Terryl Anne Whitlatch (born 1960 in Oakland, California) is an American scientific and academically trained illustrator, known for her creature designs for Lucasfilm and her illustrations in the book The Katurran Odyssey among others.

Whitlatch grew up in the East Bay, in the San Francisco area. Her mother was an illustrator and her father was a biologist. She studied zoology at Sonoma State University, and later transferred to Academy of Art University in San Francisco, where she graduated.

==Films==

Whitlatch has worked with many major studios and effects houses as a creature and concept designer. Clients include Industrial Light and Magic, Lucasfilm Ltd., Pixar, Walt Disney Feature Animation, PDI, Entertainment Arts, LucasArts, Chronicle Books, and various zoos and natural history museums.

Whitlatch was the principal creature designer for Star Wars: Episode I – The Phantom Menace. She designed most of the alien characters and creatures, from concept to fully realized anatomies and stylizations. Some of the significant characters include Jar Jar Binks, Sebulba, the pod racers, the undersea monsters of Naboo, and the Naboo Swamp creatures. She also worked closely with George Lucas in the redesign of such pre-existing characters as Jabba the Hutt and the dewbacks in the remastered versions of the original Star Wars movies.

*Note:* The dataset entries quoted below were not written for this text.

(* ===== verification/Notify.v ===== *)
(** * Keyspace notifications ([src/notify.rs])

    The event classes (bit flags), the [notify-keyspace-events] configuration
    string, the delivery gate and the two channels an event is published on.
    The sink is whatever implements [NotifySink]; what [dispatch] does to it is
    the list of [publish] calls it makes. *)
From S2P Require Import Prelude Strnum.
Open Scope Z_scope.

(** A [NotifyClass] is its [u32] of bits. *)
Abbreviation NotifyClass := Z.

Definition KEYSPACE : NotifyClass := Z.shiftl 1 0.
Definition KEYEVENT : NotifyClass := Z.shiftl 1 1.
Definition GENERIC : NotifyClass := Z.shiftl 1 2.
Definition STRING : NotifyClass := Z.shiftl 1 3.
Definition LIST : NotifyClass := Z.shiftl 1 4.
Definition SET : NotifyClass := Z.shiftl 1 5.
Definition HASH : NotifyClass := Z.shiftl 1 6.
Definition ZSET : NotifyClass := Z.shiftl 1 7.
Definition EXPIRED : NotifyClass := Z.shiftl 1 8.
Definition EVICTED : NotifyClass := Z.shiftl 1 9.
Definition STREAM : NotifyClass := Z.shiftl 1 10.
Definition KEY_MISS : NotifyClass := Z.shiftl 1 11.
Definition NEW : NotifyClass := Z.shiftl 1 12.
Definition MODULE_TYPE : NotifyClass := Z.shiftl 1 13.

Definition ALL : NotifyClass :=
  foldl Z.lor 0 [GENERIC; STRING; LIST; SET; HASH; ZSET; EXPIRED; EVICTED; STREAM; MODULE_TYPE].

(** [bitflags]: [contains] and [intersects]. *)
Definition contains (s f : NotifyClass) : bool := bool_decide (Z.land s f = f).
Definition intersects (s f : NotifyClass) : bool := bool_decide (Z.land s f <> 0).

(** The class a configuration character stands for. *)
Definition class_of_char (c : byte) : option NotifyClass :=
  match c with
  | "K" => Some KEYSPACE | "E" => Some KEYEVENT | "g" => Some GENERIC | "$" => Some STRING
  | "l" => Some LIST | "s" => Some SET | "h" => Some HASH | "z" => Some ZSET | "x" => Some EXPIRED
  | "e" => Some EVICTED | "t" => Some STREAM | "m" => Some KEY_MISS | "n" => Some NEW
  | "d" => Some MODULE_TYPE | "A" => Some ALL | _ => None
  end%byte.

Fixpoint parse_from (flags : NotifyClass) (s : bytes) : option NotifyClass :=
  match s with
  | [] => Some flags
  | c :: s => f ← class_of_char c; parse_from (Z.lor flags f) s
  end.

Definition parse (s : bytes) : option NotifyClass := parse_from 0 s.

Definition class_chars : list (NotifyClass * byte) :=
  [(GENERIC, "g"); (STRING, "$"); (LIST, "l"); (SET, "s"); (HASH, "h"); (ZSET, "z");
   (EXPIRED, "x"); (EVICTED, "e"); (STREAM, "t"); (MODULE_TYPE, "d")]%byte.

Definition to_config_string (flags : NotifyClass) : bytes :=
  (if contains flags ALL then bs "A"
   else foldl (fun s '(f, c) => if contains flags f then s ++ [c] else s) [] class_chars) ++
  (if contains flags KEY_MISS then bs "m" else []) ++
  (if contains flags NEW then bs "n" else []) ++
  (if contains flags KEYSPACE then bs "K" else []) ++
  (if contains flags KEYEVENT then bs "E" else []).

Definition is_enabled_by (class configured : NotifyClass) : bool :=
  intersects configured (Z.lor KEYSPACE KEYEVENT) && intersects configured class.

Section dispatch.
Context `{Itoa}.

Definition keyspace_channel (db : Z) (key : bytes) : bytes :=
  bs "__keyspace@" ++ itoa_format db ++ bs "__:" ++ key.

Definition keyevent_channel (db : Z) (event : bytes) : bytes :=
  bs "__keyevent@" ++ itoa_format db ++ bs "__:" ++ event.

(** A [publish(server, db, channel, message)] call. *)
Record Publish := { pub_db : Z; pub_channel : bytes; pub_message : bytes }.

(** The process-wide sink. *)
Context {Sink : Type}.
Definition install_sink (sink : Sink) (SINK : option Sink) : option Sink * option Sink := (SINK, Some sink).
Definition clear_sink (SINK : option Sink) : option Sink * option Sink := (SINK, None).

(** The calls made on the installed sink, in order. *)
Definition dispatch (SINK : option Sink) (configured class : NotifyClass) (event : bytes) (db : Z) (key : bytes) :
    list Publish :=
  if negb (is_enabled_by class configured) then []
  else
    match SINK with
    | None => []
    | Some _ =>
        (if contains configured KEYSPACE
         then [{| pub_db := db; pub_channel := keyspace_channel db key; pub_message := event |}] else []) ++
        (if contains configured KEYEVENT
         then [{| pub_db := db; pub_channel := keyevent_channel db event; pub_message := key |}] else [])
    end.
End dispatch.

(** ** The configuration string *)

(** A valid mask: only the fourteen defined bits. *)
Definition valid_flags (f : NotifyClass) : Prop := in_unsigned 14 f.

Lemma lor_valid (a b : NotifyClass) : valid_flags a -> valid_flags b -> valid_flags (Z.lor a b).
Proof.
  unfold valid_flags. rewrite !wrapu_iff by lia. unfold wrapu. intros Ha Hb.
  by rewrite Z.land_lor_distr_l, Ha, Hb.
Qed.

Lemma class_of_char_valid (c : byte) (f : NotifyClass) : class_of_char c = Some f -> valid_flags f.
Proof.
  intros H. assert (match class_of_char c with Some f => (0 <=? f) && (f <? 2 ^ 14) | None => true end = true) as E
    by (clear H; by_bytes c).
  rewrite H in E. unfold valid_flags, in_unsigned. lia.
Qed.

Lemma parse_from_valid (flags : NotifyClass) (s : bytes) (f : NotifyClass) :
  valid_flags flags -> parse_from flags s = Some f -> valid_flags f.
Proof.
  revert flags. induction s as [|c s IH]; intros flags Hv; simpl; [by intros [= <-]|].
  intros (f' & Hf%class_of_char_valid & Hs)%bind_Some. by apply (IH (Z.lor flags f')); [apply lor_valid|].
Qed.

(** A class that is one bit. *)
Definition single (p : NotifyClass * byte) : Prop :=
  class_of_char p.2 = Some p.1 /\ exists i, 0 <= i /\ p.1 = Z.shiftl 1 i.

Lemma land_bit (f i : Z) : 0 <= i -> Z.land f (Z.shiftl 1 i) = if contains f (Z.shiftl 1 i) then Z.shiftl 1 i else 0.
Proof.
  intros Hi. unfold contains. case_bool_decide as H; [done|]. rewrite Z.shiftl_1_l in *.
  apply Z.bits_inj'. intros n Hn. rewrite Z.land_spec, Z.pow2_bits_eqb, Z.bits_0 by done.
  destruct (Z.eqb_spec i n) as [->|]; [|by rewrite andb_false_r].
  destruct (Z.testbit f n) eqn:E; [|done]. destruct H. apply Z.bits_inj'. intros m Hm.
  rewrite Z.land_spec, Z.pow2_bits_eqb by done. destruct (Z.eqb_spec n m) as [->|]; [by rewrite E|by rewrite andb_false_r].
Qed.

(** The characters written for the classes of [l], and what reading them back adds. *)
Definition pieces (flags : NotifyClass) (l : list (NotifyClass * byte)) : bytes :=
  concat ((fun '(f, c) => if contains flags f then [c] else []) <$> l).

Lemma parse_pieces (flags acc : NotifyClass) (l : list (NotifyClass * byte)) (rest : bytes) :
  Forall single l ->
  parse_from acc (pieces flags l ++ rest) =
  parse_from (foldl (fun a '(f, _) => Z.lor a (Z.land flags f)) acc l) rest.
Proof.
  intros H. revert acc. induction H as [|[f c] l (Hc & i & Hi & Hf) _ IH]; intros acc; [done|].
  unfold pieces. rewrite fmap_cons. cbn [concat foldl]. simpl in Hc, Hf.
  rewrite <-app_assoc, Hf, land_bit, <-Hf by done. destruct (contains flags f).
  - cbn [app parse_from]. rewrite Hc. apply IH.
  - rewrite Z.lor_0_r. apply IH.
Qed.

Lemma foldl_pieces (flags : NotifyClass) (l : list (NotifyClass * byte)) (s : bytes) :
  foldl (fun s '(f, c) => if contains flags f then s ++ [c] else s) s l = s ++ pieces flags l.
Proof.
  revert s. induction l as [|[f c] l IH]; intros s; [by rewrite app_nil_r|].
  unfold pieces. rewrite fmap_cons. cbn [foldl concat]. rewrite IH. destruct (contains flags f); [by rewrite <-app_assoc|done].
Qed.

Lemma foldl_masks (flags acc : NotifyClass) (l : list (NotifyClass * byte)) :
  foldl (fun a '(f, _) => Z.lor a (Z.land flags f)) acc l = Z.lor acc (Z.land flags (foldl (fun a '(f, _) => Z.lor a f) 0 l)).
Proof.
  assert (forall b, foldl (fun a '(f, _) => Z.lor a (Z.land flags f)) (Z.lor acc (Z.land flags b)) l =
    Z.lor acc (Z.land flags (foldl (fun a '(f, _) => Z.lor a f) b l))) as H.
  { induction l as [|[f c] l IH]; intros b; [done|]. cbn [foldl].
    by rewrite <-Z.lor_assoc, <-Z.land_lor_distr_r, IH. }
  specialize (H 0). by rewrite Z.land_0_r, Z.lor_0_r in H.
Qed.

Definition last_chars : list (NotifyClass * byte) :=
  [(KEY_MISS, "m"); (NEW, "n"); (KEYSPACE, "K"); (KEYEVENT, "E")]%byte.

Lemma class_chars_single : Forall single class_chars /\ Forall single last_chars.
Proof.
  assert (forall i c, 0 <= i -> class_of_char c = Some (Z.shiftl 1 i) -> single (Z.shiftl 1 i, c)) as H
    by (intros; split; [done|by exists i]).
  split; repeat first [apply Forall_nil_2|apply Forall_cons_2]; by apply H.
Qed.

Lemma to_config_string_pieces (flags : NotifyClass) :
  to_config_string flags =
    (if contains flags ALL then bs "A" else pieces flags class_chars) ++ pieces flags last_chars.
Proof.
  unfold to_config_string. rewrite foldl_pieces. f_equal. unfold pieces, last_chars.
  rewrite !fmap_cons, fmap_nil. cbn [concat]. by rewrite app_nil_r.
Qed.

Lemma parse_rendered f : valid_flags f -> parse (to_config_string f) = Some f.
Proof.
  intros Hf%wrapu_iff; [|lia]. destruct class_chars_single as [H1 H2].
  rewrite to_config_string_pieces. unfold parse.
  assert (parse_from 0 ((if contains f ALL then bs "A" else pieces f class_chars) ++ pieces f last_chars) =
    parse_from (Z.land f ALL) (pieces f last_chars)) as ->.
  { destruct (contains f ALL) eqn:E.
    - apply bool_decide_eq_true_1 in E. by rewrite E.
    - rewrite parse_pieces, foldl_masks by done. done. }
  rewrite <-(app_nil_r (pieces f last_chars)), parse_pieces, foldl_masks by done. cbn [parse_from].
  rewrite <-Z.land_lor_distr_r. f_equal. exact Hf.
Qed.

(** [CONFIG GET] gives back what [CONFIG SET] meant: any mask of defined
    classes survives rendering and parsing, through the [A] alias too, and
    [parse] only ever accepts such masks. *)
Theorem config_string_round_trip :
  (forall f, valid_flags f -> parse (to_config_string f) = Some f) /\
  (forall s f, parse s = Some f -> valid_flags f).
Proof. split; [exact parse_rendered|]. intros s f. apply parse_from_valid. split; done. Qed.

(** ** Channels *)

Section channel_facts.
Context `{ItoaLaws}.
#[local] Set Default Proof Using "Type*".

Lemma digits_split (a b s t : bytes) (c : byte) :
  digits a -> digits b -> is_digit c = false -> a ++ c :: s = b ++ c :: t -> a = b /\ s = t.
Proof.
  intros Ha. revert b. induction Ha as [|x a Hx _ IH]; intros [|y b] Hb Hc E; simplify_eq/=; try done.
  - apply Forall_inv in Hb. congruence.
  - congruence.
  - apply Forall_cons in Hb as [_ Hb']. destruct (IH b Hb' Hc) as [-> ->]; done.
Qed.

Lemma channel_suffix_inj (db db' : Z) (k k' : bytes) :
  0 <= db <= U64_MAX -> 0 <= db' <= U64_MAX ->
  itoa_format db ++ bs "__:" ++ k = itoa_format db' ++ bs "__:" ++ k' -> db = db' /\ k = k'.
Proof.
  intros H1 H2. rewrite !itoa_decimal by (unfold I64_MIN; lia).
  destruct (decimal_nonneg db) as (D1 & V1 & _); [lia|]. destruct (decimal_nonneg db') as (D2 & V2 & _); [lia|].
  unfold bs. simpl. intros [E1 E2]%digits_split; [|done..].
  split; [by rewrite <-V1, E1|congruence].
Qed.

(** A channel name determines what it is about: keyspace channels of
    different databases or keys differ, so do keyevent channels, and no name
    is both, whatever bytes the key contains. *)
Theorem channels_unambiguous (db db' : Z) (k k' : bytes) :
  0 <= db <= U64_MAX -> 0 <= db' <= U64_MAX ->
  (keyspace_channel db k = keyspace_channel db' k' -> db = db' /\ k = k') /\
  (keyevent_channel db k = keyevent_channel db' k' -> db = db' /\ k = k') /\
  keyspace_channel db k <> keyevent_channel db' k'.
Proof.
  intros H1 H2. unfold keyspace_channel, keyevent_channel. split_and!.
  - intros E%app_inv_head. by apply channel_suffix_inj.
  - intros E%app_inv_head. by apply channel_suffix_inj.
  - unfold bs. simpl. discriminate.
Qed.
End channel_facts.

Lemma contains_bit (f : NotifyClass) (i : Z) :
  0 <= i -> contains f (Z.shiftl 1 i) = Z.testbit f i.
Proof.
  intros Hi. unfold contains. rewrite Z.shiftl_1_l. destruct (Z.testbit f i) eqn:E.
  - apply bool_decide_true. apply Z.bits_inj'. intros n Hn. rewrite Z.land_spec, Z.pow2_bits_eqb by done.
    destruct (Z.eqb_spec i n); [by subst; rewrite E|by rewrite andb_false_r].
  - apply bool_decide_false. intros H%(f_equal (fun z => Z.testbit z i)).
    rewrite Z.land_spec, Z.pow2_bits_eqb, Z.eqb_refl, E in H by done. done.
Qed.

Lemma intersects_ends (f : NotifyClass) :
  intersects f (Z.lor KEYSPACE KEYEVENT) = Z.testbit f 0 || Z.testbit f 1.
Proof.
  unfold intersects. change (Z.lor KEYSPACE KEYEVENT) with (Z.ones 2). rewrite Z.land_ones by lia.
  pose proof (Z.bit0_mod f) as H0. pose proof (Z.testbit_spec' f 1 ltac:(lia)) as H1.
  change (2 ^ 1) with 2 in *. change (2 ^ 2) with 4.
  destruct (Z.testbit f 0), (Z.testbit f 1); simpl in *.
  1-3: apply bool_decide_true; dlia.
  apply bool_decide_false. dlia.
Qed.

(** An event reaches the sink exactly when one is installed, its class is
    configured and [K] or [E] is: once on its keyspace channel with the event
    as message if [K], then once on its keyevent channel with the key as
    message if [E], and never otherwise. *)
Theorem dispatch_spec `{Itoa} {Sink} (s : option Sink) (configured class : NotifyClass) (event : bytes) (db : Z) (key : bytes) :
  let k := {| pub_db := db; pub_channel := keyspace_channel db key; pub_message := event |} in
  let e := {| pub_db := db; pub_channel := keyevent_channel db event; pub_message := key |} in
  dispatch s configured class event db key =
    match s with
    | Some _ =>
        if decide (Z.land configured class <> 0)
        then (if Z.testbit configured 0 then [k] else []) ++ (if Z.testbit configured 1 then [e] else [])
        else []
    | None => []
    end.
Proof.
  cbn zeta. unfold dispatch, is_enabled_by. rewrite intersects_ends.
  unfold KEYSPACE, KEYEVENT. rewrite !contains_bit by lia. unfold intersects.
  destruct (decide (Z.land configured class <> 0)); [rewrite bool_decide_true by done|rewrite bool_decide_false by done];
    by destruct s, (Z.testbit configured 0), (Z.testbit configured 1).
Qed.

Lemma channels_unambiguous_witness :
  @keyspace_channel itoa_model 0 (bs "0__:k") = @keyspace_channel itoa_model 0 (bs "0__:k") /\ (0 = 0 /\ bs "0__:k" = bs "0__:k").
Proof.
  split; [reflexivity|].
  apply (@channels_unambiguous itoa_model itoa_model_laws 0 0 (bs "0__:k") (bs "0__:k"));
    [split; discriminate..|reflexivity].
Defined.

Whitlatch designed bear, moose, and other animal characters, from highly realistic anatomical studies to fully branded characters for Disney Feature Animation's Brother Bear. Other films to which she has contributed concept work include John Carter and Pixar's Brave.

==Print media==
Whitlatch also creates and illustrates books. Her titles include The Wildlife of Star Wars: A Field Guide, The Katurran Odyssey, Animals Real and Imagined, Science of Creature Design, and Principles of Creature Design. Her work has also appeared in ImagineFX magazine and Aeon magazine.

==Educational work==
Terryl Whitlatch an international speaker and instructor for Schoolism, a division of Imaginism Studios in animal anatomy and creature design.

She used to teach classes at her alma mater, Academy of Art University.

Whitlatch currently works at Imagination International, Inc. as a designer and curriculum developer of Creatures of Amalthea, an online creature design course, as well as other book and world building intellectual properties.